▸ **The problem**
Beginning at the line containing "Z0 => Zpos m" in the material below and ending at the line containing "(** The C library", return each line exactly and add nothing.

┌──

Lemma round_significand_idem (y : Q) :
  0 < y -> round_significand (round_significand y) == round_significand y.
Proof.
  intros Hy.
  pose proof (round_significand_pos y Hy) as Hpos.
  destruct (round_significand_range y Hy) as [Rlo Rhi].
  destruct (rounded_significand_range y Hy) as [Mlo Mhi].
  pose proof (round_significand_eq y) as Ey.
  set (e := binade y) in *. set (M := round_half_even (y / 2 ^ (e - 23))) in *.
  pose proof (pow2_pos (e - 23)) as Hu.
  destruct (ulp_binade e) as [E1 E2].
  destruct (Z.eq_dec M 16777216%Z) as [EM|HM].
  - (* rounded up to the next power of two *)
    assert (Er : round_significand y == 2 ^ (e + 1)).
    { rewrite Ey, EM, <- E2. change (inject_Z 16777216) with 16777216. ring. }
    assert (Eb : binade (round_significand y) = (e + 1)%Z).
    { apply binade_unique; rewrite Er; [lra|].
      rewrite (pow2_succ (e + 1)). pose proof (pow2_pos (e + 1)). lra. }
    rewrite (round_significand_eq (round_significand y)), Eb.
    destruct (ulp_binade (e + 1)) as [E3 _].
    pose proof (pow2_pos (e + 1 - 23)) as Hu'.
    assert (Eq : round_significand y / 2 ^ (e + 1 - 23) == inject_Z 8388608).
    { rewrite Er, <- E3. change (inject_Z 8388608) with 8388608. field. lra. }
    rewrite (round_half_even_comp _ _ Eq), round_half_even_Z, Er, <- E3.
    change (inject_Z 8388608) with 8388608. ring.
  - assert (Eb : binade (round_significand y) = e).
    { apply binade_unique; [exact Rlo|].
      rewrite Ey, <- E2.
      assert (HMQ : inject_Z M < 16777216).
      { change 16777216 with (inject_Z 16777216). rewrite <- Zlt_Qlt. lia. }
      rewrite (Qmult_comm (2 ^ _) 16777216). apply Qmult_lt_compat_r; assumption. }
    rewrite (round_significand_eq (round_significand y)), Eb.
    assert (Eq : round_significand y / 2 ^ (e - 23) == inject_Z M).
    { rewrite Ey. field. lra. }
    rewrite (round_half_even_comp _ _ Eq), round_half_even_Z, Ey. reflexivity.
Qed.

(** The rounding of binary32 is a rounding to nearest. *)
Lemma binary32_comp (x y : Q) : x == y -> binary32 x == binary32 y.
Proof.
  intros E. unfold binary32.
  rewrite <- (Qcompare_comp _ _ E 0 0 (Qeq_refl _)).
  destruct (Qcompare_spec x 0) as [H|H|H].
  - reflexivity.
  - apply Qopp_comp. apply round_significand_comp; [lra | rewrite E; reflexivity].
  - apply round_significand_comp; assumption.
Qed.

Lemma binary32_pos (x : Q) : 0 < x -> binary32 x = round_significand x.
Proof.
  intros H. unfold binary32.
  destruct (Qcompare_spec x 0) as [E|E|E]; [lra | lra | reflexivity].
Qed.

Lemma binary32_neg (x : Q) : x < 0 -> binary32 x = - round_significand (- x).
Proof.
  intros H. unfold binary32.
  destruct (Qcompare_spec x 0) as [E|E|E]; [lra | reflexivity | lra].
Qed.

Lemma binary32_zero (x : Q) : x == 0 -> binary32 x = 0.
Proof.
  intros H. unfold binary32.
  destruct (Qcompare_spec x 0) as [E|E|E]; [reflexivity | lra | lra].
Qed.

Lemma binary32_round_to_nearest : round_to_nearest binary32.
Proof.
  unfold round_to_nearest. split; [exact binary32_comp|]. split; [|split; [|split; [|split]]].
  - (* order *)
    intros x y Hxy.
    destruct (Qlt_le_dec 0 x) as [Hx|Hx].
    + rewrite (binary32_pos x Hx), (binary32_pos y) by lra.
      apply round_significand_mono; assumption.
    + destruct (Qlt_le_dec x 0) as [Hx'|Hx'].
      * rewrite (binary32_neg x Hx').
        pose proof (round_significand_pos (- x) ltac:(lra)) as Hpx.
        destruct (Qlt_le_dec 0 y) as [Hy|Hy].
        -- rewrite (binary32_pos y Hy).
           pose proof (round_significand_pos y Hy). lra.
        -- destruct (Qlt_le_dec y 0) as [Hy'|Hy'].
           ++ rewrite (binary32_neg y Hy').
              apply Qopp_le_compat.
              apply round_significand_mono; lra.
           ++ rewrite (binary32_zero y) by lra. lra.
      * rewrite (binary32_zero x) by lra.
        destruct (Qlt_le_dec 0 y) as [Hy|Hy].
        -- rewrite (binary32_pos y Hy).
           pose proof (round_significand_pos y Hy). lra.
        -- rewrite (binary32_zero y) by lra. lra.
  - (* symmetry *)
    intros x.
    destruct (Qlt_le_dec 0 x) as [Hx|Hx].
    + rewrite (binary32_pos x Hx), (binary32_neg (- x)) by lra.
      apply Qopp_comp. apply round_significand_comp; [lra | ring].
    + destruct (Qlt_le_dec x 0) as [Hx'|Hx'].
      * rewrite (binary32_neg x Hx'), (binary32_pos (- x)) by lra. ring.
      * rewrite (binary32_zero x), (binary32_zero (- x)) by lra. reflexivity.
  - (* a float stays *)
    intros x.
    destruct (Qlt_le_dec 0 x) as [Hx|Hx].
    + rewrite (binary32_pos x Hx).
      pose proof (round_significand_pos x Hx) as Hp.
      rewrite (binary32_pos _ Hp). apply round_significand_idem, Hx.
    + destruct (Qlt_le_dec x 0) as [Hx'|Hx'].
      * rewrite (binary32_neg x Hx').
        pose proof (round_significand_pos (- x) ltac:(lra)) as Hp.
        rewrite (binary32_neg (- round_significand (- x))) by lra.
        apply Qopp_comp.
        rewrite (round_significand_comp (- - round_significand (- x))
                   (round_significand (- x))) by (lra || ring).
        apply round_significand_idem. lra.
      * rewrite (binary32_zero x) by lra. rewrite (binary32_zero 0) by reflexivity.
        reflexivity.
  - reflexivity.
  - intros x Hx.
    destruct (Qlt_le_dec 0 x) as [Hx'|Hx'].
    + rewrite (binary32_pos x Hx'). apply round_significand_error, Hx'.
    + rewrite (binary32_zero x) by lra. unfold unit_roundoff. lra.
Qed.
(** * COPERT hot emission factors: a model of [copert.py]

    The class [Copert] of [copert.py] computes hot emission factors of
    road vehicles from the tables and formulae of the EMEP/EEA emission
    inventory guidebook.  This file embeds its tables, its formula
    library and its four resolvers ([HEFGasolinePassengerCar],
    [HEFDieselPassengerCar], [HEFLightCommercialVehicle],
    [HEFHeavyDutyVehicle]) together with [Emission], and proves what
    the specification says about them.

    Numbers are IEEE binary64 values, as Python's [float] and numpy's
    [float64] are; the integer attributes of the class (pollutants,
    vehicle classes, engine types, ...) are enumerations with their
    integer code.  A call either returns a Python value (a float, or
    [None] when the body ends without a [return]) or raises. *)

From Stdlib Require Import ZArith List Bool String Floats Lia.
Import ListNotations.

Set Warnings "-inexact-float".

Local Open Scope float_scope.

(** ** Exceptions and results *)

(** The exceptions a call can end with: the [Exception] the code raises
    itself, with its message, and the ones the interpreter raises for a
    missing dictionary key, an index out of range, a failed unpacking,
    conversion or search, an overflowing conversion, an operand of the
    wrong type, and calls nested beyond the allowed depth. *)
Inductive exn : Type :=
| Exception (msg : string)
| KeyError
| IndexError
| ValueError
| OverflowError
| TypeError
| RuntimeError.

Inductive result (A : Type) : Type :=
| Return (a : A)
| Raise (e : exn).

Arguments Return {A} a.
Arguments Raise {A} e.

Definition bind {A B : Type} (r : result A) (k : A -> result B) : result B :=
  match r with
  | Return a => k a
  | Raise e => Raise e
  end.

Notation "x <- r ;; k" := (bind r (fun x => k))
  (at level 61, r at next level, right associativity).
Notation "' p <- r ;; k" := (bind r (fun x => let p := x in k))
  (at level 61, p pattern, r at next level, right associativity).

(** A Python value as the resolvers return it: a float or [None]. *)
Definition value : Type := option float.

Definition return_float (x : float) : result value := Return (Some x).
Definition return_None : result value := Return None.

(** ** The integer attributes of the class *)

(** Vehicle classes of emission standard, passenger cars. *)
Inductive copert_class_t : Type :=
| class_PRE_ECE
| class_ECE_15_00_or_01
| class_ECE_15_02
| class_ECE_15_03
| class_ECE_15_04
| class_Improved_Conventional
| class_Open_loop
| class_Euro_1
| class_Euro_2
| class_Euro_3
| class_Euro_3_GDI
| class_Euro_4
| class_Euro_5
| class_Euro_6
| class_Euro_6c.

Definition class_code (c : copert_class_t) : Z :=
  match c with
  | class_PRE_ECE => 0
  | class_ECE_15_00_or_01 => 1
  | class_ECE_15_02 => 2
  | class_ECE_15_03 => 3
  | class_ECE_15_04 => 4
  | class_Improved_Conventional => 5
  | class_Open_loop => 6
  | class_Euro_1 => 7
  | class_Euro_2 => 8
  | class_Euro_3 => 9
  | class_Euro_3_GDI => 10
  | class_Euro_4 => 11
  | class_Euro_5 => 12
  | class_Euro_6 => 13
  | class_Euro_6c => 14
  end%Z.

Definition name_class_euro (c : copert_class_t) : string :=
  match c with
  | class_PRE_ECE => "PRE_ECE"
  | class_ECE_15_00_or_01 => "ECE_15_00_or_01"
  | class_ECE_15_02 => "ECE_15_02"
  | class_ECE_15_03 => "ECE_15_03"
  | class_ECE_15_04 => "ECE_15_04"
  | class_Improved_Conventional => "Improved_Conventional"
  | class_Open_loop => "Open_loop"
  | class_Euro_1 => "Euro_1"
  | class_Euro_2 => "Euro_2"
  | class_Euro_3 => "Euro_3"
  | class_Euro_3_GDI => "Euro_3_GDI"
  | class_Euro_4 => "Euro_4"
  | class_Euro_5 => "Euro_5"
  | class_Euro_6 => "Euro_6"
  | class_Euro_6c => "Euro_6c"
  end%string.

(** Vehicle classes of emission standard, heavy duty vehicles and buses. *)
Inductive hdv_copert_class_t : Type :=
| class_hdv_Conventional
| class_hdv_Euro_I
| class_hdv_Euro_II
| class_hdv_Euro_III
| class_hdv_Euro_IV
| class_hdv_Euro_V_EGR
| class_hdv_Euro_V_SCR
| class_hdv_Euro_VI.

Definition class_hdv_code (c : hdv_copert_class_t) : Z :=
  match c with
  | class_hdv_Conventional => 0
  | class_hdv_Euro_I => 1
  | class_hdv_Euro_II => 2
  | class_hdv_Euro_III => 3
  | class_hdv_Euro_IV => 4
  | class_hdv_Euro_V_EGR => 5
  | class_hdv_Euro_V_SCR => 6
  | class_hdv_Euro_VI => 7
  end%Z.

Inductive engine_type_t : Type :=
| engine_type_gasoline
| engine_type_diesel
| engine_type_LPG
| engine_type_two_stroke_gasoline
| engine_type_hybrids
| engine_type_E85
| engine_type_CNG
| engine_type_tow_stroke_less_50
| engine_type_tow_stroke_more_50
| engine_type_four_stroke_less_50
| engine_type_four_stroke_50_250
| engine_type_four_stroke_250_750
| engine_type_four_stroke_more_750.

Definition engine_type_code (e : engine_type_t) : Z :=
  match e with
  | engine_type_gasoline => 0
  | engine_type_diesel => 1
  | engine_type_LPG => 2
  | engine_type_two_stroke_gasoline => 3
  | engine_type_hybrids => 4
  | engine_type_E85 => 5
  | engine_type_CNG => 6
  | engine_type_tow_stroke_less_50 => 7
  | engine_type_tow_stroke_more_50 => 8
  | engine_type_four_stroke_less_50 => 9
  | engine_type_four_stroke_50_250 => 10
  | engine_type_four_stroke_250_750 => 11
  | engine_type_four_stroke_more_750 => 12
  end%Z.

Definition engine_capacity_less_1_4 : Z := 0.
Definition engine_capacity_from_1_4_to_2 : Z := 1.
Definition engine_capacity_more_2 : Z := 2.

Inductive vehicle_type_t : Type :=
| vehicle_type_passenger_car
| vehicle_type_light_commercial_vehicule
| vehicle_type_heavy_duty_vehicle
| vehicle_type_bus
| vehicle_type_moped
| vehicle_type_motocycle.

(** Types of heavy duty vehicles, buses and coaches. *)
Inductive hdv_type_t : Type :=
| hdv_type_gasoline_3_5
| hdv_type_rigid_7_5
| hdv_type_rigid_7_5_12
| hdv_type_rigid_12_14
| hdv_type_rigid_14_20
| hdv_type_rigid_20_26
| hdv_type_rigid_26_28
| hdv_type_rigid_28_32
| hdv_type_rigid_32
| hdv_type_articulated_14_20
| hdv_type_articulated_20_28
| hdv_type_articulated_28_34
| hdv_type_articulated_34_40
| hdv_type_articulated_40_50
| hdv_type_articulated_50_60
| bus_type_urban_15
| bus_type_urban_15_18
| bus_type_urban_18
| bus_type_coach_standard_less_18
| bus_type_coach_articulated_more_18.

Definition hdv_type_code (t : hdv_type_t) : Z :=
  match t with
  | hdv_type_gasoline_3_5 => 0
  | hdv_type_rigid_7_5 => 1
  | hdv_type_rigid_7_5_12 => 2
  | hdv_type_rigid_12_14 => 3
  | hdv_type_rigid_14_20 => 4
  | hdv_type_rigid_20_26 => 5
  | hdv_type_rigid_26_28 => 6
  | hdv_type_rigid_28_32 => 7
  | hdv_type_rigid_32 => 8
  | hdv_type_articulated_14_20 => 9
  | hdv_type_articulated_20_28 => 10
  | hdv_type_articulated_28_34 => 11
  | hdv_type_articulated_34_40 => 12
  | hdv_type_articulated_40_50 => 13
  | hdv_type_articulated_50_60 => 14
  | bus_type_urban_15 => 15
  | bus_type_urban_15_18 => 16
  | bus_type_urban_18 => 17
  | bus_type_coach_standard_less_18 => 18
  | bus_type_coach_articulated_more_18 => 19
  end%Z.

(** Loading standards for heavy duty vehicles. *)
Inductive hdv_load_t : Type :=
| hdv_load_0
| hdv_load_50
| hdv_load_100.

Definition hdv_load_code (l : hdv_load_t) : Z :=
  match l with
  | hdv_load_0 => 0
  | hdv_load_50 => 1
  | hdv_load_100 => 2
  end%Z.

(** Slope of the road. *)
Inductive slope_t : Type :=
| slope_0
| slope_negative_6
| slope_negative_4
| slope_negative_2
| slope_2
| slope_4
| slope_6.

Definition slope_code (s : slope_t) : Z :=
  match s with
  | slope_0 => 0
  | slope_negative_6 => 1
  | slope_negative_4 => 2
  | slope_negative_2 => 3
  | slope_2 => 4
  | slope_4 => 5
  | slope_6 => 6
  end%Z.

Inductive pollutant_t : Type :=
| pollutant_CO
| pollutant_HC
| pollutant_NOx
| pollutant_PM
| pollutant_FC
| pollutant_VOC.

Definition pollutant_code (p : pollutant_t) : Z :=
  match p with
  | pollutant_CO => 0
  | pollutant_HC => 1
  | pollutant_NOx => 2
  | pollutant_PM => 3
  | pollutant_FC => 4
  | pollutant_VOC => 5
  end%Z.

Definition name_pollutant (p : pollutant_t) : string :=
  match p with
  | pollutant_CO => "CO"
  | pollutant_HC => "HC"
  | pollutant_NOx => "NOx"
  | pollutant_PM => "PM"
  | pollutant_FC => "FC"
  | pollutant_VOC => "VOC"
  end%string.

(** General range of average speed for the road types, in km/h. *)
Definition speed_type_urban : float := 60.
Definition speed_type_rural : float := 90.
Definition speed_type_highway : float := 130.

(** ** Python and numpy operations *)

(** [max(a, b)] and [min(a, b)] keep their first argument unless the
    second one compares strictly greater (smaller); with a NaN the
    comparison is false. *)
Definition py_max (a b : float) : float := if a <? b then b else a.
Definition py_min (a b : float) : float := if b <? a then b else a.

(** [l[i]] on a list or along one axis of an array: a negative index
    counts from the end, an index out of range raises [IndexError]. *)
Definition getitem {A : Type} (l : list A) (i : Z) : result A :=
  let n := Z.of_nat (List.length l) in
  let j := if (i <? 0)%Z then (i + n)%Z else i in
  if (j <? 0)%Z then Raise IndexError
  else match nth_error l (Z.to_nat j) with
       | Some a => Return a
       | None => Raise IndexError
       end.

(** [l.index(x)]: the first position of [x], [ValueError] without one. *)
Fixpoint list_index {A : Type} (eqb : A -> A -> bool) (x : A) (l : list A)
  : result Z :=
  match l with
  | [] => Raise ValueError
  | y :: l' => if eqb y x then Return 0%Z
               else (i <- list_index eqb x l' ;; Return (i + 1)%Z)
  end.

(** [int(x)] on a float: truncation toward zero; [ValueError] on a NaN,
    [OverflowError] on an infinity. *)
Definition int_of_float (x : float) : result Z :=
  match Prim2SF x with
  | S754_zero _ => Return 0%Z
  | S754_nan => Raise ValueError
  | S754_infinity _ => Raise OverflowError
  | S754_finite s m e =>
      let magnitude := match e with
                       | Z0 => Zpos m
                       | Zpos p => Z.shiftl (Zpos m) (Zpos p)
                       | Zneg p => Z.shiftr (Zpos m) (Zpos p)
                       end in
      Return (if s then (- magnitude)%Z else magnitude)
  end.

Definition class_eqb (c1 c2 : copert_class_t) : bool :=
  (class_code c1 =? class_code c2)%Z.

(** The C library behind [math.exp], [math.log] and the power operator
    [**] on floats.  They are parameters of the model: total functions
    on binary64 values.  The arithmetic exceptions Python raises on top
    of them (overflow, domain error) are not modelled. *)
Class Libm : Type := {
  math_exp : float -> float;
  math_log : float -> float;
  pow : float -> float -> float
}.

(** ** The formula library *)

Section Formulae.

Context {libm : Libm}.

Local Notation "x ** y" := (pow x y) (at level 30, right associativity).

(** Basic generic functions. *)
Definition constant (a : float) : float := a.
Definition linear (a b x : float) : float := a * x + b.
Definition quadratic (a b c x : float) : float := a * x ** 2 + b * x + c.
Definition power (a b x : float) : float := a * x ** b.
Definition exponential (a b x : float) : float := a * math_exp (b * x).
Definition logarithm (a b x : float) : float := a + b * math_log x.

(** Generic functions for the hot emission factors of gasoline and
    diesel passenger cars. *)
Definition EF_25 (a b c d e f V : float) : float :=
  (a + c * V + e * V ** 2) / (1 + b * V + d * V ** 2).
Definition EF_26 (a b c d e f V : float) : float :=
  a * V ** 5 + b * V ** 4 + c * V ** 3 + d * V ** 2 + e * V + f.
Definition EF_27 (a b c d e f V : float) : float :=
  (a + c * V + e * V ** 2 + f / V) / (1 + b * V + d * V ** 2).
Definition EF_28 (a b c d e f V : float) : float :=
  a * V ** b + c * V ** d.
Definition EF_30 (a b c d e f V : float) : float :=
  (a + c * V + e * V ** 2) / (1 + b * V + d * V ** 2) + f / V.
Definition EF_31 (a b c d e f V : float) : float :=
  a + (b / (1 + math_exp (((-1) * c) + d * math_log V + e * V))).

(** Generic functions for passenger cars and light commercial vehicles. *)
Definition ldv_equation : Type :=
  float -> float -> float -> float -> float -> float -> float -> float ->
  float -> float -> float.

└──

▸ **Your response**
                       | Z0 => Zpos m
                       | Zpos p => Z.shiftl (Zpos m) (Zpos p)
                       | Zneg p => Z.shiftr (Zpos m) (Zpos p)
                       end in
      Return (if s then (- magnitude)%Z else magnitude)
  end.

Definition class_eqb (c1 c2 : copert_class_t) : bool :=
  (class_code c1 =? class_code c2)%Z.

(** The C library behind [math.exp], [math.log] and the power operator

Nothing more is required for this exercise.